Illumination Pattern Design with Deep Learning for Single-Shot Fourier Ptychographic Microscopy

TL;DR

This paper introduces a deep learning method to optimize illumination patterns for Fourier ptychographic microscopy, enabling single-shot high-resolution imaging and significantly reducing acquisition time for biological applications.

Contribution

It presents a novel deep learning approach that jointly optimizes illumination patterns and reconstruction parameters for single-shot Fourier ptychography.

Findings

Achieved 69-fold reduction in acquisition time.
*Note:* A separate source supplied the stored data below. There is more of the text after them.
Lemma raw_DecodeFromBytes_app b post r :
  wf_bytes (b ++ post) → Raw.DecodeFromBytes b = Ok r → Raw.DecodeFromBytes (b ++ post) = Ok r.
Proof.
  intros Hw H. pose proof (proj1 (proj1 (wf_bytes_app b post) Hw)) as Hb.
  apply Raw.raw_DecodeFromBytes_Ok in H as (HB & HL & Hr); [|done]. apply Raw.raw_DecodeFromBytes_Ok; [done|].
  pose proof (proj2 (proj1 (Base.base_DecodeFromBytes_Ok _ _ Hb) HB)) as Hwb. pose proof (Base.Len_range _ Hwb). unfold Raw.Len, MetaLen in *.
  pose proof (len_nonneg post). split_and!; [|len_lia|].
  - rewrite <- HB. rewrite <- (base_decode_take (length b) (b ++ post)) by (rewrite ?length_app; unfold len in *; lia).
    by rewrite take_app_length.
  - rewrite Hr. f_equal. rewrite take_app_le by (unfold len in *; lia). done.
Qed.

(** The bytes of the raw path are where the header ends. *)
Lemma raw_path_decodes pkt s r :
  decoded pkt s → wf_bytes pkt → raw_path s = Some r → Raw.DecodeFromBytes (drop (Z.to_nat (raw_offset s)) pkt) = Ok r.
Proof.
  intros Hd Hw Hr. destruct (decoded_at _ _ Hd) as (pre & b & q & Ed & Lp & _ & Hq). rewrite Ed in Hw |- *.
  apply wf_bytes_app in Hw as [_ Hw]. unfold raw_path, raw_offset, path_offset in *.
  destruct (SCION.Path s) as [[|r0|o|D|e|o]|] eqn:Ep; try done.
  - injection Hr as ->. rewrite (drop_len_app _ pre) by done. apply raw_DecodeFromBytes_app; [done|].
    by destruct q; cbn in Hq; go_inv.
  - assert (Epic.DecodeFromBytes b = Ok e) as Hdec by (by destruct q; cbn in Hq; go_inv).
    destruct (epic_raw _ _ _ Hdec Hr) as (m & b' & -> & Lm & Hdec'). rewrite <- Lp, <- Lm, <- len_app.
    rewrite <- !app_assoc in *. rewrite app_assoc. rewrite (drop_len_app _ (pre ++ m)) by done.
    apply wf_bytes_app in Hw as [_ Hw]. by apply raw_DecodeFromBytes_app.
Qed.

(** ** Steps that make no requests *)

Import RouterTyped.
Lemma direct_verdict {A} (f : t → t) (o : t → outcome A) p : direct (λ p, (f p, verdict_of (o p))) p.
Proof. intros q. cbn. by destruct (o p). Qed.
Lemma direct_on_path {A} (m : SE Raw.t A) p : direct (on_path m) p.
Proof. intros q. unfold on_path. destruct (m (path p)) as [r o]. by destruct o. Qed.

Lemma direct_call {A} (o : outcome A) p : direct (call o) p.
Proof. apply (direct_verdict id). Qed.

(** Unfolds [m], a function of the state, at the state. *)
Ltac direct_open m := match goal with |- direct ?x _ => let q := fresh "q" in intros q; unfold m; revert q end.
Ltac direct_steps := repeat first
  [ match goal with |- ∀ q, ((?m ≫= ?f) ?p).2 ≠ SlowPath q => change (direct (m ≫= f) p) end
  | apply direct_bind; [|intros ? ?] | apply direct_on_path | apply direct_call | exact (direct_verdict id _ _) | done
  | match goal with |- direct (match ?c with _ => _ end) _ => destruct c end
  | match goal with |- direct (λ _, _) _ => let q := fresh "q" in intros q; lazy beta; revert q end
  | match goal with |- ∀ q, ((match ?c with _ => _ end) ?p).2 ≠ SlowPath q => destruct c end
  | match goal with |- ∀ q, (match ?c with _ => _ end).2 ≠ SlowPath q => destruct c end ].

Lemma parsePath_direct p : direct parsePath p.
Proof. unfold parsePath. direct_steps. Qed.
Lemma doXover_direct p : direct doXover p.
Proof. unfold doXover. direct_steps. Qed.

Section direct.
Context (aes_Encrypt : bytes → bytes → bytes).
Context (netip_ParseAddr : gostring → outcome IP.t) (netip_String : IP.t → gostring).
Context (now : Z).

Lemma identifier_option_direct o p : direct (identifier_option o) p.
Proof using. direct_open @identifier_option. direct_steps. Qed.
Lemma processFabrid_direct e p : direct (processFabrid aes_Encrypt netip_ParseAddr netip_String now e) p.
Proof using. direct_open @processFabrid. direct_steps. Qed.
Lemma fabrid_option_direct e o off p : direct (fabrid_option aes_Encrypt netip_ParseAddr netip_String now e o off) p.
Proof using. direct_open @fabrid_option. direct_steps. apply processFabrid_direct. Qed.
Lemma hbh_loop_direct e opts off p : direct (hbh_loop aes_Encrypt netip_ParseAddr netip_String now e opts off) p.
Proof using.
  revert off p. induction opts as [|o opts IH]; intros off p; [done|]. cbn [hbh_loop]. direct_steps; auto using identifier_option_direct, fabrid_option_direct.
Qed.
Lemma options_direct e p : direct (processHbhOptions aes_Encrypt netip_ParseAddr netip_String now e) p.
Proof using. apply hbh_loop_direct. Qed.
Lemma processEgress_direct p : direct processEgress p.
Proof using. unfold processEgress. direct_steps. Qed.
End direct.

Section hands.
Context (p : t) (D : Decoded.t) (Hrd : ready p D).

(** The packet of [p] now holds the path [D2], whose position is in it. *)
Record rests (p2 : t) (D2 : Decoded.t) : Prop := {
  rs_holds : holds p2 D2;
  rs_placed : placed D2;
  rs_off : pathOff p2 = pathOff p;
  rs_len : Decoded.Len D2 = Decoded.Len D;
  rs_outside : same_outside (pathOff p) (Decoded.Len D) (rawPkt p) (rawPkt p2);
  rs_synced : synced (path p2)
}.

Lemma current_placed D1 info hop : Decoded.wf D1 → cur_info D1 = Some info → cur_hop D1 = Some hop → placed D1.
Proof using.
  intros Hw Hi Ho. split; [done|]. apply lookup_lt_Some in Hi, Ho. pose proof (Base.wf_meta _ (Decoded.wf_base _ Hw)) as [].
  split; [rewrite <- (Decoded.wf_NumINF _ Hw)|rewrite <- (Decoded.wf_NumHops _ Hw)]; unfold len; lia.
Qed.
Lemma moved_rests p2 D2 : moved p D p2 D2 → rests p2 D2.
Proof using Hrd.
  intros [E [Hh Hi Ho] L O S]. split; try done; [|apply E|apply S, (rd_synced _ _ Hrd)].
  by eapply current_placed; [apply (holds_repr _ _ Hh)|..].
Qed.

(** When a step passes the packet to the slow path, the packet rests. *)
Definition hands {A} (m : P A) : Prop :=
  ∀ p1 D1 p2 q, moved p D p1 D1 → m p1 = (p2, SlowPath q) → ∃ D2, rests p2 D2.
Enabled high-resolution imaging with a single shot.

Demonstrated potential for high-throughput biological imaging.

Abstract

Fourier ptychographic microscopy allows for the collection of images with a high space-bandwidth product at the cost of temporal resolution. In Fourier ptychographic microscopy, the light source of a conventional widefield microscope is replaced with a light-emitting diode (LED) matrix, and multiple images are collected with different LED illumination patterns. From these images, a higher-resolution image can be computationally reconstructed without sacrificing field-of-view. We use deep learning to achieve single-shot imaging without sacrificing the space-bandwidth product, reducing the acquisition time in Fourier ptychographic microscopy by a factor of 69. In our deep learning approach, a training dataset of high-resolution images is used to jointly optimize a single LED illumination pattern with the parameters of a reconstruction algorithm. Our work paves the way for high-throughput imaging in biological studies.